▶ _Required action_
Which of the lines below hold "ToRelay"? Please return each one.

──────── Record set ────────

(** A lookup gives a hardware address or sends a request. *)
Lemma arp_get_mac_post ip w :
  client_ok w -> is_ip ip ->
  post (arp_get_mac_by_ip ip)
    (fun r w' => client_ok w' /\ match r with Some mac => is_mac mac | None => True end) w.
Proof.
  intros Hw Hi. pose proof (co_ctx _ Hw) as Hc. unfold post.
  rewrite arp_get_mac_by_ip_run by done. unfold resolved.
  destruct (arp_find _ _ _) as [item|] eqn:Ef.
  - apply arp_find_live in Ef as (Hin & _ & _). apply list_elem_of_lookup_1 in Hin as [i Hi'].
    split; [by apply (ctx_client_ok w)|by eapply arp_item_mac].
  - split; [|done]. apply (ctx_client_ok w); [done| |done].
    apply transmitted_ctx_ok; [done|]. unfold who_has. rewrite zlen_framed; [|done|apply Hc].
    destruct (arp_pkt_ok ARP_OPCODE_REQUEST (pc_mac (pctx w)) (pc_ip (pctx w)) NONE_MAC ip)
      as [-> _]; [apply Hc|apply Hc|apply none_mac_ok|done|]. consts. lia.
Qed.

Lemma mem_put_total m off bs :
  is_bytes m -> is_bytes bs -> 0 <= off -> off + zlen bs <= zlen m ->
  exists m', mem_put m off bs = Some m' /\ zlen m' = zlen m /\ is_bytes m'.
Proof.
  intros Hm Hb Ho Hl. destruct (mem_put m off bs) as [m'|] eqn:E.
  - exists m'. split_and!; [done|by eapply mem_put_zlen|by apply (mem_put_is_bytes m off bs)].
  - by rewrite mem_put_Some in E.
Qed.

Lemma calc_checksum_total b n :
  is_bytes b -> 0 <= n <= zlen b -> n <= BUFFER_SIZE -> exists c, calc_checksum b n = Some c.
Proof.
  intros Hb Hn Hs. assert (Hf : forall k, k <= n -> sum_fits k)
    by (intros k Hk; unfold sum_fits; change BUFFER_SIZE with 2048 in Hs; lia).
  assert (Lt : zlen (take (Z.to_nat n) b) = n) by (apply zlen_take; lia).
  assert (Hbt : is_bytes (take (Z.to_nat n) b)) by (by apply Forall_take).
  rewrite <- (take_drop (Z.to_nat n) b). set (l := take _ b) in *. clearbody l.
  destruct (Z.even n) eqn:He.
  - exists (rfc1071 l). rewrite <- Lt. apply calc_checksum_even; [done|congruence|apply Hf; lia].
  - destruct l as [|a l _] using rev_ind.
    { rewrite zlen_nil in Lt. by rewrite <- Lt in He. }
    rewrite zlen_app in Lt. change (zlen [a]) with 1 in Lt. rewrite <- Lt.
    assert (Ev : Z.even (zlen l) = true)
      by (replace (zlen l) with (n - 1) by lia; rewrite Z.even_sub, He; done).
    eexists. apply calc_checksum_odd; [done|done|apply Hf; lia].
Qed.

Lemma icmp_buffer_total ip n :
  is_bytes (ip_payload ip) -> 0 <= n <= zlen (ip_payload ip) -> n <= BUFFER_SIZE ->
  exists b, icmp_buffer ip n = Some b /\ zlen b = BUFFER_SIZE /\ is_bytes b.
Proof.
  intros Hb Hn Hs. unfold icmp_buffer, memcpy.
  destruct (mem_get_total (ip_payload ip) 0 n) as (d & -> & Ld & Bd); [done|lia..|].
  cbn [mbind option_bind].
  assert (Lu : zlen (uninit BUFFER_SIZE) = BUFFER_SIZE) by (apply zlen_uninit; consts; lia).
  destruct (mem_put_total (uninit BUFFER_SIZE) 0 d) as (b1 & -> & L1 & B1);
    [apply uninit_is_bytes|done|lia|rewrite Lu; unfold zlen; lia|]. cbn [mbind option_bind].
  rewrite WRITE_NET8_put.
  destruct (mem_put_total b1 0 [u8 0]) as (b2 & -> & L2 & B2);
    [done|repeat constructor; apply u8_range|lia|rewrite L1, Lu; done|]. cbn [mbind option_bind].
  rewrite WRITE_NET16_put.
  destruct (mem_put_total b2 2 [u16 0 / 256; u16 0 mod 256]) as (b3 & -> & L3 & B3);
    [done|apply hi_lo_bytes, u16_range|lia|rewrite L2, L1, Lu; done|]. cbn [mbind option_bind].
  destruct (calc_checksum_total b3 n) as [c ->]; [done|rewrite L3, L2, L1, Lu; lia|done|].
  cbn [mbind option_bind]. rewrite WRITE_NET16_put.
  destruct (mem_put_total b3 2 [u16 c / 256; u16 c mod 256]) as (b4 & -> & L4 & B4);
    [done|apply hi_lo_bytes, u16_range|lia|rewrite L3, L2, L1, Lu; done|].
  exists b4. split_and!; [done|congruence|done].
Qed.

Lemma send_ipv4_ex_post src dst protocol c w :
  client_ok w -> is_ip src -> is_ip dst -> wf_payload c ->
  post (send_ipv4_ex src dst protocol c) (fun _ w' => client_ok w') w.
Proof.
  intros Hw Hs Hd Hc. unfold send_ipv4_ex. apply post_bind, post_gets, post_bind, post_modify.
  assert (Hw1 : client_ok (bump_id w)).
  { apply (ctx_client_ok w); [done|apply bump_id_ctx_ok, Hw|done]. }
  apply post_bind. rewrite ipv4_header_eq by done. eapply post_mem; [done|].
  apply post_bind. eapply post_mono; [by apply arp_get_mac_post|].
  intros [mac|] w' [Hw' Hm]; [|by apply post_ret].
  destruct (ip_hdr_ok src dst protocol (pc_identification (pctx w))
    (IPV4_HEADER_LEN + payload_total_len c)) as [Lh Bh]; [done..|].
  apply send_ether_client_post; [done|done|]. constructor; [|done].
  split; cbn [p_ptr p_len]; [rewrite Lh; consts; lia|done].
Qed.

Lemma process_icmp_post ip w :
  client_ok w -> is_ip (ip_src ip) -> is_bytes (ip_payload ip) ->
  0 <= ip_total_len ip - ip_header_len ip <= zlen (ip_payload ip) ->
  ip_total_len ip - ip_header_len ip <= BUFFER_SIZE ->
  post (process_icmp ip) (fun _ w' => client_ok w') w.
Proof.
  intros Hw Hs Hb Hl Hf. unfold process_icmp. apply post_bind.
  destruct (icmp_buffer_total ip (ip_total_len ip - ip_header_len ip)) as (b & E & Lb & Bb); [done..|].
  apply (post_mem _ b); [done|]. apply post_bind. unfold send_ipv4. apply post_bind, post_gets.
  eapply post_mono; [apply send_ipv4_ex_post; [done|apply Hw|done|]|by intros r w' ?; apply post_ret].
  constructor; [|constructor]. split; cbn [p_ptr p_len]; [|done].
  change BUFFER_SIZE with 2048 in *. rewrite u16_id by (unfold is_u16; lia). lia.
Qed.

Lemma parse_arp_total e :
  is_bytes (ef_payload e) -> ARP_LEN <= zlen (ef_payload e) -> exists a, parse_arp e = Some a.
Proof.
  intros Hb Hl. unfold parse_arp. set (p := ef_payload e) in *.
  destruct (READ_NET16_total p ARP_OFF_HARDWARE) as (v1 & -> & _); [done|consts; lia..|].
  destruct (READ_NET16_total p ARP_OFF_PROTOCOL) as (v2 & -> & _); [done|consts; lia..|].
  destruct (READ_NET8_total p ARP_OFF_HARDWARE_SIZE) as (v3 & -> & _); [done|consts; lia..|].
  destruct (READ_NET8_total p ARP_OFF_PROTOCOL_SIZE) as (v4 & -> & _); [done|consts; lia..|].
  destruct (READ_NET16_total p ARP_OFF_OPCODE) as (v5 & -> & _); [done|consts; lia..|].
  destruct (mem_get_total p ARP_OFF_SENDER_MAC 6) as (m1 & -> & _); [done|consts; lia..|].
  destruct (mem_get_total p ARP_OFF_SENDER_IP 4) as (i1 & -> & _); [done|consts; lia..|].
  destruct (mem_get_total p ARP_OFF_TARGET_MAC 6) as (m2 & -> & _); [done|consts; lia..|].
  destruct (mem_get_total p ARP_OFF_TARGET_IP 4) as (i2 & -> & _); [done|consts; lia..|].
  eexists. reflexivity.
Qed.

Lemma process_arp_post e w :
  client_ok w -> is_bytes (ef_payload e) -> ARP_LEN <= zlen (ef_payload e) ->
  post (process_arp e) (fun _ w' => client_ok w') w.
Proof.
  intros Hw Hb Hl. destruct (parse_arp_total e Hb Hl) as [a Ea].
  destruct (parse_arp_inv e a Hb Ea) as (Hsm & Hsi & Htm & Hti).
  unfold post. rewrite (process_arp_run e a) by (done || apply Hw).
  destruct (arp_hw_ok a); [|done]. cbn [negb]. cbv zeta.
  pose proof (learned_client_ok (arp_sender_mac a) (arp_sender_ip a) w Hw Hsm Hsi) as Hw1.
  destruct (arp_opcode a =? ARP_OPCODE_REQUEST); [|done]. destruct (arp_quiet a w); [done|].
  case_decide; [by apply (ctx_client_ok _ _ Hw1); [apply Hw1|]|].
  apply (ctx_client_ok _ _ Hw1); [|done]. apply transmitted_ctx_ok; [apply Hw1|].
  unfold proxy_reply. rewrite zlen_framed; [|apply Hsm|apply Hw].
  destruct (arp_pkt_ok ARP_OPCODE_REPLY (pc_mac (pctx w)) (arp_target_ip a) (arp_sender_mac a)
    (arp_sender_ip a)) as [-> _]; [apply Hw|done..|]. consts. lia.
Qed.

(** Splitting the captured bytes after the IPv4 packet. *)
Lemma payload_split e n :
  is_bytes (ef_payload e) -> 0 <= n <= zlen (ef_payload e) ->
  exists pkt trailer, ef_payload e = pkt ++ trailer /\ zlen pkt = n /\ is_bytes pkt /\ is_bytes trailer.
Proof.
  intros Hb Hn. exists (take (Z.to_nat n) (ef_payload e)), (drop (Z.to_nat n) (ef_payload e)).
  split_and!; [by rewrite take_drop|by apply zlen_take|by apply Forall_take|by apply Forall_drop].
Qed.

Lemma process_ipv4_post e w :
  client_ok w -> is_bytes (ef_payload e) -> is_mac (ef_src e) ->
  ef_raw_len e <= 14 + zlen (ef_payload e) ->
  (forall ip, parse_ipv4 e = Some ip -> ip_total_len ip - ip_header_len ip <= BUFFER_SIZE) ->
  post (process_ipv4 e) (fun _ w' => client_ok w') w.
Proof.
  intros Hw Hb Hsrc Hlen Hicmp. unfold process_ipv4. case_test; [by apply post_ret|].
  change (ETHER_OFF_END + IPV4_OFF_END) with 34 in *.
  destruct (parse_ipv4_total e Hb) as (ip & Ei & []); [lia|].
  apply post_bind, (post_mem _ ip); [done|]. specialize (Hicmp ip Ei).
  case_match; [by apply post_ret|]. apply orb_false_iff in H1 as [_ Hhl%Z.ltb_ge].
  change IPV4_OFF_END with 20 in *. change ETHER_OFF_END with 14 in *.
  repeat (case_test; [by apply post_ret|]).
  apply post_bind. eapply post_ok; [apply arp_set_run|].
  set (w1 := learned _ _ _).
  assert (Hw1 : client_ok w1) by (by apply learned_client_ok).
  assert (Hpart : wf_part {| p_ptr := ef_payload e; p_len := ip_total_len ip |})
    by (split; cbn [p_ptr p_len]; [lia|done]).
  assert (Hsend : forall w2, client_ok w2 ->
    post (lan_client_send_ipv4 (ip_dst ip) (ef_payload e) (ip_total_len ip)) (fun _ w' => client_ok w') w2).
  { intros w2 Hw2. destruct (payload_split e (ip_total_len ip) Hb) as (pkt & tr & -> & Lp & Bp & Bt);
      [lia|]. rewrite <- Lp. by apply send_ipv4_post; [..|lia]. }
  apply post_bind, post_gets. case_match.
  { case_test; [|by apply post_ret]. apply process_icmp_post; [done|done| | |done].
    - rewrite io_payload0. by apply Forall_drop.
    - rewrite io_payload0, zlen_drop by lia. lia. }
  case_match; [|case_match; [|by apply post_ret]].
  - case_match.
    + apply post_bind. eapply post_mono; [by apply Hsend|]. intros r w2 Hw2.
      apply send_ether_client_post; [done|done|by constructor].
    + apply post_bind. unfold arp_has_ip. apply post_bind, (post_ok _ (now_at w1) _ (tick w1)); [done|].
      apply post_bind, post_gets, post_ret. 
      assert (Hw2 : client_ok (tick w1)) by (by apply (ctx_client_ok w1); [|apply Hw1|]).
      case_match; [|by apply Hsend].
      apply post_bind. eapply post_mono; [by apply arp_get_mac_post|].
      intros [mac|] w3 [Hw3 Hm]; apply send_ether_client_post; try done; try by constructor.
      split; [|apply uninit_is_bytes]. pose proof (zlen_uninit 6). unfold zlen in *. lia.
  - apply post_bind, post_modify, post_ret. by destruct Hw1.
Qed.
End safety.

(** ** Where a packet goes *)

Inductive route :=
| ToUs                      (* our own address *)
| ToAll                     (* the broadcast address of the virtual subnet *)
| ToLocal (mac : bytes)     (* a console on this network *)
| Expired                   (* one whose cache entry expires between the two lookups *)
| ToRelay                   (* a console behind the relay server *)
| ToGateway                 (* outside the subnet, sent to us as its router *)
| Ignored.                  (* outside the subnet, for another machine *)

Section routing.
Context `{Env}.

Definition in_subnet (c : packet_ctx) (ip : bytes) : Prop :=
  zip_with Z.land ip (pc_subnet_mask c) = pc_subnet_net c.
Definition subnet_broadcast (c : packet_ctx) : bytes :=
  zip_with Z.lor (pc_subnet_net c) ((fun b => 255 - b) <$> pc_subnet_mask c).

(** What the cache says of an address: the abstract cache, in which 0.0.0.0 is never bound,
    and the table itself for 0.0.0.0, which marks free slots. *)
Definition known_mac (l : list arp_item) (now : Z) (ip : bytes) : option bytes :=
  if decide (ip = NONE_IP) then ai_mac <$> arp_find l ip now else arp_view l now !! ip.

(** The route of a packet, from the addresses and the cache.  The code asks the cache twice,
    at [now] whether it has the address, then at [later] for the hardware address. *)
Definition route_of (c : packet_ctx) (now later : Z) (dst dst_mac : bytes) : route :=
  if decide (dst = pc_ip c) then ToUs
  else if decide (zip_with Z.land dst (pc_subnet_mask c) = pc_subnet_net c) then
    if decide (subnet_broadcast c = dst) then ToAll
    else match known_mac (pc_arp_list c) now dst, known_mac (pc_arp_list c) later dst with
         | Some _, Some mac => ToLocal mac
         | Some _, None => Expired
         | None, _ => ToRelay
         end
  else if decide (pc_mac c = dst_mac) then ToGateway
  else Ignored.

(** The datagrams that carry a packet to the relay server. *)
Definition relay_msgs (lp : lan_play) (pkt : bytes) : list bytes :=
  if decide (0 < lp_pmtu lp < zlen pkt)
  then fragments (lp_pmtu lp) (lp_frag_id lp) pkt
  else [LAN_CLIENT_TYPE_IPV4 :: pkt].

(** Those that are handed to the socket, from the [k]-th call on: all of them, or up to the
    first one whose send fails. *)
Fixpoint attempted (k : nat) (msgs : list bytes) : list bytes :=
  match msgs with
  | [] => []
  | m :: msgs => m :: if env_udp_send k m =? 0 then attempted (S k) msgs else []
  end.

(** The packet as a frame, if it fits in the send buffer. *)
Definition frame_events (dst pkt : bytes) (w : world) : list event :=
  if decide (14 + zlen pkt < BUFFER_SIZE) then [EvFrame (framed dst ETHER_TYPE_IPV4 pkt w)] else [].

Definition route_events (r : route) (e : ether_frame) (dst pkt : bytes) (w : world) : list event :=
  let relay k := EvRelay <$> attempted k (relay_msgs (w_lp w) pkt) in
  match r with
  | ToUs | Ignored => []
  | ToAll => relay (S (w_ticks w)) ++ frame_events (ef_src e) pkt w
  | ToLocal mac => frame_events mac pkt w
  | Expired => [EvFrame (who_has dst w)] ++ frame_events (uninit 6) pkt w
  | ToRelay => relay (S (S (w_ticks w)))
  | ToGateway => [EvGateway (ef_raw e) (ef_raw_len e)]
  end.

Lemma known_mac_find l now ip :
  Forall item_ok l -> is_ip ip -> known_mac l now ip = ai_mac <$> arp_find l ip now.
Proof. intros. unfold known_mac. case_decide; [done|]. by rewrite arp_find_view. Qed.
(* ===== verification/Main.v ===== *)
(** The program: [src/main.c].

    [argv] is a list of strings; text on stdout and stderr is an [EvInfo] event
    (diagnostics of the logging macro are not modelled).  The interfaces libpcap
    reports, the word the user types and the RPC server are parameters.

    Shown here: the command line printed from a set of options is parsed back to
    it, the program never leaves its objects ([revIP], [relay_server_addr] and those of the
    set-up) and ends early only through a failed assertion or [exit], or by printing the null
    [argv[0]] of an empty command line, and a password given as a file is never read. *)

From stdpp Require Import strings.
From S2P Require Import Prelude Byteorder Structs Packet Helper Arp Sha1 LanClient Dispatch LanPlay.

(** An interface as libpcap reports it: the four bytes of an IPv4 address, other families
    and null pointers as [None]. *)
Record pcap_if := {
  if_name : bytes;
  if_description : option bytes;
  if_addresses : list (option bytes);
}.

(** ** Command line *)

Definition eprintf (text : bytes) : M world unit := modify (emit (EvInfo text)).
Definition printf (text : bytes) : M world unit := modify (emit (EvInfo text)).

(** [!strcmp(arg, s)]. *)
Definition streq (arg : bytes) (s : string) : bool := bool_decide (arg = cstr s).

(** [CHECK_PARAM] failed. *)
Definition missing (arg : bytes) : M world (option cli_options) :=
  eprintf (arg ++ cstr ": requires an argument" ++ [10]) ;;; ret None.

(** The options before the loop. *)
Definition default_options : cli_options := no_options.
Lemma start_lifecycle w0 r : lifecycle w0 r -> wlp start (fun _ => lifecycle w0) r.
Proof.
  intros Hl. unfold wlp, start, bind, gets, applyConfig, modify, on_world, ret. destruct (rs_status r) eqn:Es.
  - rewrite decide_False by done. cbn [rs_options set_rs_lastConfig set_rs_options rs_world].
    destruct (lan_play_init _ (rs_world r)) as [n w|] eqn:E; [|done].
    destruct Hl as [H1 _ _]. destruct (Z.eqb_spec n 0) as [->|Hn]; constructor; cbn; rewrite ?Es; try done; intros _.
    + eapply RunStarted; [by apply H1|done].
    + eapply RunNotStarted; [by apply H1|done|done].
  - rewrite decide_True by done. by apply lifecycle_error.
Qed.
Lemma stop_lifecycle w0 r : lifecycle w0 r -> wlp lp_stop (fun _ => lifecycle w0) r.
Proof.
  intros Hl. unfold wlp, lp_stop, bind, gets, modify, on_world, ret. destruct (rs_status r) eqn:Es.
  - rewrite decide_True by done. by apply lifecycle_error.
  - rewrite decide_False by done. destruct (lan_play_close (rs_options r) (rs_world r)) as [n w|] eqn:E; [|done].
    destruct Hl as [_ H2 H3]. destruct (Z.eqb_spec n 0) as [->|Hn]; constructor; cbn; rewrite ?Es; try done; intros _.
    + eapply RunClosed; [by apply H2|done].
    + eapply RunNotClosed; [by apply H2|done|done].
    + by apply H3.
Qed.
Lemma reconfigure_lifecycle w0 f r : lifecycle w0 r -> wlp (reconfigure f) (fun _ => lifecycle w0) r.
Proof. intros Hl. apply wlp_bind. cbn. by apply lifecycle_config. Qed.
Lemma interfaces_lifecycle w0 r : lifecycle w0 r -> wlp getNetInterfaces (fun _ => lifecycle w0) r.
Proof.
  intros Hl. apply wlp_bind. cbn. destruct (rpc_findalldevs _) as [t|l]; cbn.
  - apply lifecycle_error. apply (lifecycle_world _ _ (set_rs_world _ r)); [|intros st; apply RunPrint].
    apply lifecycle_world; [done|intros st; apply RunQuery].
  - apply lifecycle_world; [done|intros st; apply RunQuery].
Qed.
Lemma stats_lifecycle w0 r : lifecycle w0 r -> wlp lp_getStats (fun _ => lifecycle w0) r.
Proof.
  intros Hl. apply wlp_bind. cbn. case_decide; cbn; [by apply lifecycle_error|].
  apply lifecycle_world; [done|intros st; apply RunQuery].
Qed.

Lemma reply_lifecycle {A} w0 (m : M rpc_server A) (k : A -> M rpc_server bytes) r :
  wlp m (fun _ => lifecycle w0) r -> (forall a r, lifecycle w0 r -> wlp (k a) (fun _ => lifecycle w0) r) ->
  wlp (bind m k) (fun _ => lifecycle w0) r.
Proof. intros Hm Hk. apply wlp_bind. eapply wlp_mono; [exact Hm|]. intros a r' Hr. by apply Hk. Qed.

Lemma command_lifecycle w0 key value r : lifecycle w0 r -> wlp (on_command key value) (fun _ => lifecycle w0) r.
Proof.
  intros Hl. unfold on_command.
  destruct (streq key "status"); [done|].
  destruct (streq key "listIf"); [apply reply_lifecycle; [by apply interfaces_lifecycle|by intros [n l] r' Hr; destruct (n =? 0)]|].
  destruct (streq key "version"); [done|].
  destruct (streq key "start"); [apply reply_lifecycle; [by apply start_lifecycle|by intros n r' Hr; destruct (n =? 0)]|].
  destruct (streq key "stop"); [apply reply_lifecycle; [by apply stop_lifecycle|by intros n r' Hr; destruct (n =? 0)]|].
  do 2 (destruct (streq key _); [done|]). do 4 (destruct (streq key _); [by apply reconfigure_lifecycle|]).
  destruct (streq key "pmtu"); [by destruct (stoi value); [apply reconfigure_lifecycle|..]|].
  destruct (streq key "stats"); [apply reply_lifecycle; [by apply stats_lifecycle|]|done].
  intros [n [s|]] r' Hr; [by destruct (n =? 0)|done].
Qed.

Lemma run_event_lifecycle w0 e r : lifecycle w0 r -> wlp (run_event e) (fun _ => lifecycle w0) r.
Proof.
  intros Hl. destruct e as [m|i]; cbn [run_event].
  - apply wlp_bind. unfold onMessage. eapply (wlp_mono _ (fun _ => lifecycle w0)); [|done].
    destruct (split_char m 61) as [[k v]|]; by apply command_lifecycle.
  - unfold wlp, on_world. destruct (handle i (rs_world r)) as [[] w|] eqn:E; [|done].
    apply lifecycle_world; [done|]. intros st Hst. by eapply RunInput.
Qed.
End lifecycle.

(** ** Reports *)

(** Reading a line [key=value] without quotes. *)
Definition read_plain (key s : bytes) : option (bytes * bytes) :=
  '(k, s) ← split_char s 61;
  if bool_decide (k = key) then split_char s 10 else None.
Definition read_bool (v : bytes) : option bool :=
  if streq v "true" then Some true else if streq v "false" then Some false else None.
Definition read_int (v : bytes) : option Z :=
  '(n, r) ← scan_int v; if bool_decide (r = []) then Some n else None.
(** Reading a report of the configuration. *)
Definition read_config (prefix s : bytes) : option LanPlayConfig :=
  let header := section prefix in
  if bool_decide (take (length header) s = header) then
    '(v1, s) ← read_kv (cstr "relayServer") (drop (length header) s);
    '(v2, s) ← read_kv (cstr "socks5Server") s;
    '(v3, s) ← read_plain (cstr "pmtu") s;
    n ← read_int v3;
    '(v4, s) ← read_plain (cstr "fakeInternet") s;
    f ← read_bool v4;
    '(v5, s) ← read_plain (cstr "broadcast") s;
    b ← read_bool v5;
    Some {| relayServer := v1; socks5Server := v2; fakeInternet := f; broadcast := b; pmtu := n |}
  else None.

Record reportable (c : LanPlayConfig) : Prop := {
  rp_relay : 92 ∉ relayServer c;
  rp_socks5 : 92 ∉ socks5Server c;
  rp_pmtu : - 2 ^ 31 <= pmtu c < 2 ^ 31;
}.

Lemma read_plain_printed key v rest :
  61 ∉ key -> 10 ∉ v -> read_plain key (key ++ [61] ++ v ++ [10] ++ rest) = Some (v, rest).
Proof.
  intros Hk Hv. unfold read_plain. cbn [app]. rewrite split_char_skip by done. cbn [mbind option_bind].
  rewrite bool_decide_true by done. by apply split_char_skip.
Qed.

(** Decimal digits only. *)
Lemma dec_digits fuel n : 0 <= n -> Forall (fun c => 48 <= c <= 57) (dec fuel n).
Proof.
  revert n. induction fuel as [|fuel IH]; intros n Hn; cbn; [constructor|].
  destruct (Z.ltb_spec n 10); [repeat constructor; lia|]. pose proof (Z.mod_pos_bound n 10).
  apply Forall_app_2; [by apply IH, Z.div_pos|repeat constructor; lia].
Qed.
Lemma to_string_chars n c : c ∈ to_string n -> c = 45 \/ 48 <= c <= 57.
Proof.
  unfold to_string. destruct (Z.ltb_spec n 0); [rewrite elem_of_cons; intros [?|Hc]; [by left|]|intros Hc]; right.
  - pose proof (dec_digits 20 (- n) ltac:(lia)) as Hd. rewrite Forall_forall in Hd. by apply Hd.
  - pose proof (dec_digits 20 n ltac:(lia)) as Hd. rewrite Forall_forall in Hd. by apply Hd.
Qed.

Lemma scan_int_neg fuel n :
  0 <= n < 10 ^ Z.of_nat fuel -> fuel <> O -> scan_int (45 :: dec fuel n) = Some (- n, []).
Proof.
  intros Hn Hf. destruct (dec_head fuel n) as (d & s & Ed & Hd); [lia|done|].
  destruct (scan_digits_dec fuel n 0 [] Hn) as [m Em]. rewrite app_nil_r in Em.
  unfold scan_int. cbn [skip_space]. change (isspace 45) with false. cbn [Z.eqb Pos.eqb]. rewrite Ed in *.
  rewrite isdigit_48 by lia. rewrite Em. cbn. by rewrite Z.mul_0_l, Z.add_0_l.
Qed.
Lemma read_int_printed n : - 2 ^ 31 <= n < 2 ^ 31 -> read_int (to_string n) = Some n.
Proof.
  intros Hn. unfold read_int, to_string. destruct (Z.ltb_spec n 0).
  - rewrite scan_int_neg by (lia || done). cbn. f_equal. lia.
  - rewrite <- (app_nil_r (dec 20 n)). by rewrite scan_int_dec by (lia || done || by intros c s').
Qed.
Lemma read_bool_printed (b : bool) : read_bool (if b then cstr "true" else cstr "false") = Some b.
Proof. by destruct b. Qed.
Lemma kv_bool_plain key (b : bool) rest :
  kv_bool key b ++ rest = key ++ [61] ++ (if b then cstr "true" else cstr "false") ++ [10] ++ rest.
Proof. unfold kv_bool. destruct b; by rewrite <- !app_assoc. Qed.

────────

▶ _Output of the task_
| ToRelay                   (* a console behind the relay server *)
         | None, _ => ToRelay
  | ToRelay => relay (S (S (w_ticks w)))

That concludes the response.